Amid soaring gas prices, Republicans in U.S. Congress bring up Keystone XL decision
Global News
Republicans are doing their best to resurrect the controversy around the long-dead Keystone XL pipeline expansion, using it as an election-year political cudgel against Joe Biden.
Republicans are doing their best to resurrect the controversy around the long-dead Keystone XL pipeline expansion, using it as an election-year political cudgel against Joe Biden in hopes of convincing voters that soaring gasoline prices are the U.S. president’s fault.
Members of the House Committee on Energy and Commerce took turns Wednesday grilling a group of senior oil and gas industry leaders summoned to testify before the committee about the apparent disconnect between crude oil prices and the cost at the pump.
READ MORE: Biden to order record release of oil from strategic reserve to tame gas prices
The lines of questioning depended on political affiliation: Democrats excoriated the executives for doing little to help, banking billions in profits without boosting production, while Republicans looked for ways to pin the blame on the White House.

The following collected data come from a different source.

Definition jsRewrite (url : string) (el : Element) : Element :=
  setAttribute "src" ("js/" ++ jsName url el) el.

Definition imgRewrite (url : string) (el : Element) : Element :=
  if fetched (pageRef url "src" el)
  then setAttribute "src" ("images/" ++ fileNameFromUrl (pageRef url "src" el)) el
  else el.

Definition iconRewrite (url : string) (el : Element) : Element :=
  if fetched (pageRef url "href" el)
  then setAttribute "href" (iconName url el) el
  else el.

Definition preloadRewrite (url : string) (el : Element) : Element :=
  if fetched (pageRef url "href" el)
  then setAttribute "href" ("fonts/" ++ fileNameFromUrl (pageRef url "href" el)) el
  else el.

(** What the four loops over elements do to an element, taken together. *)
Definition rewriteEl (url : string) (el : Element) : Element :=
  if isStylesheetLink el then cssRewrite url el
  else if isSrcScript el then jsRewrite url el
  else if isImg el then imgRewrite url el
  else if isPreloadFont el then preloadRewrite url el
  else el.

(** The document after the loops over style sheets, scripts and images. *)
Definition afterImages (url : string) (d : Document) : Document :=
  mapDoc (onSel isImg (imgRewrite url))
    (mapDoc (onSel isSrcScript (jsRewrite url))
       (mapDoc (onSel isStylesheetLink (cssRewrite url)) d)).

(** The whole rewriting: the four loops, and the favicon link. *)
Definition rewriteDoc (url : string) (d : Document) : Document :=
  updateFirst isIconLink (iconRewrite url) (mapDoc (rewriteEl url) d).

(** The [url()] tokens of a fetched style sheet, each resolved against the
    URL of the sheet, and those of them a sheet makes the run fetch. *)
Definition sheetTokens (sheet : string) : list string :=
  map (resolveUrl sheet) (extractUrlsFromCss (fetchTextResult sheet)).

Definition wantedBySheet (a : string) : bool :=
  isFontExt (extOf a) || isImageExt (extOf a).

Definition sheetCalls (url : string) (el : Element) : list Call :=
  FetchText (pageRef url "href" el) ::
  map FetchBlob (filter wantedBySheet (sheetTokens (pageRef url "href" el))).

(** The tokens of the combined inline CSS, resolved against the URL of the
    page, and those of them the run fetches. *)
Definition inlineTokens (url : string) (doc0 : Document) : list string :=
  map (resolveUrl url) (extractUrlsFromCss (combinedCSS doc0)).

Definition wantedInline (a : string) : bool := isFontExt (extOf a).

Definition iconUrl (url : string) (d : Document) : string :=
  match querySelector isIconLink d with
  | Some l => pageRef url "href" l
  | None => resolveUrl url "/favicon.ico"
  end.

(** The calls of the download phases, phase by phase. *)
Definition cssPhaseCalls (url : string) (d : Document) : list Call :=
  flat_map (sheetCalls url) (filter isStylesheetLink (elements d)).

Definition jsPhaseCalls (url : string) (d : Document) : list Call :=
  map (fun el => FetchText (pageRef url "src" el)) (filter isSrcScript (elements d)).

Definition imgPhaseCalls (url : string) (d : Document) : list Call :=
  map (fun el => FetchBlob (pageRef url "src" el)) (filter isImg (elements d)).

Definition preloadPhaseCalls (url : string) (d : Document) : list Call :=
  map (fun el => FetchBlob (pageRef url "href" el)) (filter isPreloadFont (elements d)).

Definition inlinePhaseCalls (url : string) (doc0 : Document) : list Call :=
  map FetchBlob (filter wantedInline (inlineTokens url doc0)).

Definition downloadCalls (url : string) (doc0 : Document) : list Call :=
  cssPhaseCalls url (prepared doc0) ++
  jsPhaseCalls url (prepared doc0) ++
  imgPhaseCalls url (prepared doc0) ++
  [FetchBlob (iconUrl url (prepared doc0))] ++
  preloadPhaseCalls url (prepared doc0) ++
  inlinePhaseCalls url doc0.

End ClosedForms.

(** A rewriting [g] leaves a selector alone when it changes neither what
    the selector matches nor the elements it matches. *)
Definition Apart (sel : Element -> bool) (g : Element -> Element) : Prop :=
  forall e, sel (g e) = sel e /\ (sel e = true -> g e = e).

(** What the loops over [url()] tokens and over style sheets add to a
    run. *)
Section TokenDeltas.
Context {P : Platform} {N : Network}.

(** A binary fetch of [a] whose blob, if any, goes to the fonts folder and
    to [metaInfo.fonts]. *)
Definition fontDelta (a : string) : Delta :=
  match netBlob a with
  | Some b =>
      mkDelta [(fontsDir ++ fileNameFromUrl a, Bin b)%string] [] [] []
              [mkEntry a (Some (fileNameFromUrl a))] [FetchBlob a]
  | None => mkDelta [] [] [] [] [] [FetchBlob a]
  end.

Keystone XL — the cross-border project Biden killed on his first day in office — proved a popular talking point.
“What happened is we denied Canada access to our market,” said H.R. McMaster, one of Donald Trump’s former national security advisers and the only one of Wednesday’s panel of witnesses who wasn’t an oil and gas executive.
“What’s Canada going to do? They’re going to have to sell oil elsewhere — maybe to China, for example, which will give China maybe more power over Canada’s economy.”